The Teen Years
The teen years are a time of tremendous growth and change. Your teen is continually testing limits to form an independent identity. However, the desire to push boundaries can quickly lead to dangerous territory when a teen is experimenting with drugs and alcohol.
At Mountain Laurel Recovery Center‘s Pennsylvania drug and alcohol addiction treatment program, we believe addiction is a family illness. We encourage our clients to take advantage of our family program during their treatment and to openly discuss the dangers of substance abuse with their children.
In this post, we offer tips to help parents of teens begin a conversation about substance abuse while creating a home environment that encourages open and honest communication.
1. Remove Distractions
This is a serious conversation, so plan a time to talk when you don’t have to rush off to another appointment and won’t be interrupted by others. Turn off the TV and put the cellphones away.
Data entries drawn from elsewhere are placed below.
(* ===== verification/KeyEncryption.v ===== *)
(** * KeyEncryption: keyslot areas on the device (lib/luks1/keyencryption.c)

    A keyslot's material is encrypted in user space and written at its sector;
    when the back end does not know the cipher, a temporary dm-crypt device is
    used, which is what the kernel shows of the device ([dm_view]). The product
    of a sector number and the sector size is computed in 32 bits, as the code
    does. *)

From S2P Require Import Prelude UtilsIO CryptBackend UtilsCrypt CryptStorage StorageWrapper Luks2Json Luks2Areas Device.
From Stdlib Require Import Strings.Byte.

Definition EACCES : Z := 13.
Definition LUKS_ALIGN_KEYSLOTS : Z := 4096.

(** What the fallback asks of the kernel. *)
Record dm_env := {
  (** [device_info]: code, read-only flag, size in sectors *)
  de_device_info : Z * bool * Z;
  (** code of [dm_crypt_target_set] *)
  de_target_set : Z;
  (** [dm_create_device] of the target: cipher, key, sector, size
      and read-only flag: the view, or an error *)
  de_create : string -> bytes -> Z -> Z -> bool -> Z + dm_view;
  (** descriptor of the temporary device, -1 when it cannot be opened *)
  de_open : Z;
}.

(** lib/utils_device.c, with a given size: code and the read-only flag. *)
Definition device_block_adjust (dm : dm_env) (device_offset size : Z) (readonly : bool) : Z * bool :=
  let '(r, real_readonly, real_size) := de_device_info dm in
  if negb (r =? 0) then (r, readonly)
  else if real_size <=? device_offset then (- EINVAL, readonly)
  else
    let size := if size =? 0 then real_size -64 device_offset else size in
    if real_size -64 device_offset <? size then (- EINVAL, readonly) else (0, readonly || real_readonly).

Inductive transfer :=
| WriteBlocks (src : bytes)
| ReadBlocks.

Section storage.
Context `{CH : CryptHash} `{CC : CryptCipher}.
Variables (env : os_env) (dm : dm_env).

(** Code and, for a read, the bytes. *)
Definition LUKS_endec_template (t : transfer) (srcLength : Z) (cipher cipher_mode : string) (vk : bytes) (sector : Z)
    : M (Z * bytes) :=
  let bsize := env_block_size env in
  let alignment := env_alignment env in
  if (bsize =? 0) || (alignment =? 0) then mret (- EINVAL, [])
  else
    let keyslot_alignment := if LUKS_ALIGN_KEYSLOTS <? bsize then LUKS_ALIGN_KEYSLOTS else bsize in
    let size := size_round_up srcLength keyslot_alignment / SECTOR_SIZE in
    let rdonly := match t with ReadBlocks => true | WriteBlocks _ => false end in
    (* MAX_CIPHER_LEN * 3 *)
    let cipher_spec := String.substring 0 95 (cipher +:+ "-" +:+ cipher_mode) in
    let '(r, readonly) := device_block_adjust dm sector size rdonly in
    if r <? 0 then mret (- EIO, [])
    else if negb rdonly && readonly then mret (- EACCES, [])
    else if negb (de_target_set dm =? 0) then mret (de_target_set dm, [])
    else match de_create dm cipher_spec vk sector size readonly with
    | inl r => mret (- EIO, [])
    | inr view =>
        if de_open dm =? -1 then mret (- EIO, [])
        else
          fun d =>
            let f := dm_get view (d_file d) in
            match t with
            | WriteBlocks src =>
                let '(r, f) := write_blockwise (de_open dm) bsize alignment src srcLength f in
                Some ((if r <? 0 then - EIO else 0, []), set_file (dm_put view f (d_file d)) d)
            | ReadBlocks =>
                let '(r, buf, f) := read_blockwise (de_open dm) bsize alignment srcLength f in
                Some ((if r <? 0 then - EIO else 0, buf), set_file (dm_put view f (d_file d)) d)
            end
    end.

(** The offset of a sector in the file, an unsigned int. *)
Definition sector_offset (sector : Z) : Z := u32 (sector * SECTOR_SIZE).

Definition is_fallback (r : Z) : bool := (r =? - ENOTSUP) || (r =? - ENOENT).

Definition LUKS_encrypt_to_storage (src : bytes) (srcLength : Z) (cipher cipher_mode : string) (vk : bytes) (sector : Z) : M Z :=
  if negb (MISALIGNED_512 srcLength =? 0) then mret (- EINVAL)
  else match crypt_storage_init SECTOR_SIZE cipher cipher_mode vk false with
  | inl r =>
      if is_fallback r then
        '(r, _) ← LUKS_endec_template (WriteBlocks src) srcLength cipher cipher_mode vk sector;
        mret r
      else mret r
  | inr s =>
      let '(r, src) := crypt_storage_encrypt s 0 srcLength src in
      if negb (r =? 0) then mret r
      else
        locked ← device_is_locked;
        devfd ← (if locked : bool then device_open_locked env O_RDWR else device_open env O_RDWR);
        if devfd <? 0 then
          _ ← device_sync;
          mret (- EIO)
        else
          w ← dev_write env devfd src srcLength (sector_offset sector);
          _ ← device_sync;
          mret (if w <? 0 then - EIO else 0)
  end.

Definition LUKS_decrypt_from_storage (dstLength : Z) (cipher cipher_mode : string) (vk : bytes) (sector : Z) : M (Z * bytes) :=
  if negb (MISALIGNED_512 dstLength =? 0) then mret (- EINVAL, [])
  else match crypt_storage_init SECTOR_SIZE cipher cipher_mode vk false with
  | inl r =>
      if is_fallback r then LUKS_endec_template ReadBlocks dstLength cipher cipher_mode vk sector
      else mret (r, [])
  | inr s =>
      locked ← device_is_locked;
      devfd ← (if locked : bool then device_open_locked env O_RDONLY else device_open env O_RDONLY);
      if devfd <? 0 then mret (- EIO, [])
      else
        '(n, dst) ← dev_read env devfd dstLength (sector_offset sector);
        if n <? 0 then mret (- EIO, [])
        else mret (crypt_storage_decrypt s 0 dstLength dst)
  end.
End storage.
Some parents find that discussing sensitive topics works best when you’re in the car together. This prevents your teen from simply leaving the room to avoid discussing the issue. However, talking while you’re dealing with heavy traffic can be distracting. Use your best judgment to decide how to approach the conversation.
2. Provide a Realistic Risk Assessment
Movies, TV shows, music, and pop culture tend to portray substance use as a “grown-up” way to have fun and neglect to show the consequences of addiction. Your teen needs to know that while genetics aren’t destiny, having a parent who has struggled with addiction places them at a higher risk of developing a substance use disorder. This risk increases even further when drug or alcohol use begins at a young age, since the brain does not fully develop until the age of 25.
While you don’t need to share every detail of your own recovery journey with your teen, discussing the negative consequences you experienced as a result of your addiction can help your teen better understand why staying sober is the safest choice. This might include talking about the health effects of continued substance abuse, how substance abuse negatively impacts personal relationships, the dangers of impaired driving, the effects of a substance-related criminal charge on future opportunities, or how being under the influence can lead to risky sexual activity. Owning up to your past mistakes can be difficult, but knowing why you’re worried can help your teen better understand your point of view.
Often, teens experiment with drugs or alcohol because they want to fit in with their peers and avoid feeling like an outsider. Build a connection with your teen by sharing your own experience with peer pressure and what strategies you learned in recovery to comfortably turn down drugs and alcohol in a social setting. Additionally, you can offer a “no-questions-asked” policy to give your teen a way to get a safe ride home with you whenever they are in a situation where they feel uncomfortable.
Empathizing can also include discussing what a toxic relationship looks like. While many of your teen’s friends will respect the decision to stay sober, it’s likely that some will not. Your teen needs your help to learn how to handle people who don’t have their best interests at heart.
4. Stay Calm
No one likes to feel attacked. Even if you suspect your teen has already been drinking or using drugs, resist the urge to yell, shame, or criticize. If you can stay calm and collected, you’ll increase the odds that your teen may be comfortable enough to share what struggles they are having. Listen without interrupting and use “I” statements to describe how you feel about your teen’s behavior in a non-judgmental way.
If your teen does confess to substance abuse, thank them for being honest with you. Ask questions to determine how often the behavior has occurred and if it’s an attempt to self-medicate the symptoms of a mental health condition. Reassure your teen that you’ll get through this together, then schedule an appointment with their healthcare provider.
5. Offer an Opportunity to Ask Questions
Don’t forget to give your teen a chance to ask questions. Even if your teen has been exposed to substance abuse education in school, these classes are far from comprehensive. Your teen may have questions that they were simply too afraid to ask before.
If your teen asks a question that you don’t know the answer to, it’s OK to admit that you’re still learning. Explain that you can find out the answer together.
6. Be Persistent
Talking to your teen about addiction once isn’t enough. This needs to be an ongoing conversation, since the challenges teens face change as they move from middle school to high school and prepare for college.
Strive to make time to connect with your teen each week, whether by planning family meals, playing a favorite game together, or simply taking a stroll in the park. Get to know your teen’s friends and encourage an involvement in sports and other school- or community-based extracurricular activities. Parenting isn’t easy, but the steps you take now will help your teen confidently face whatever the future holds.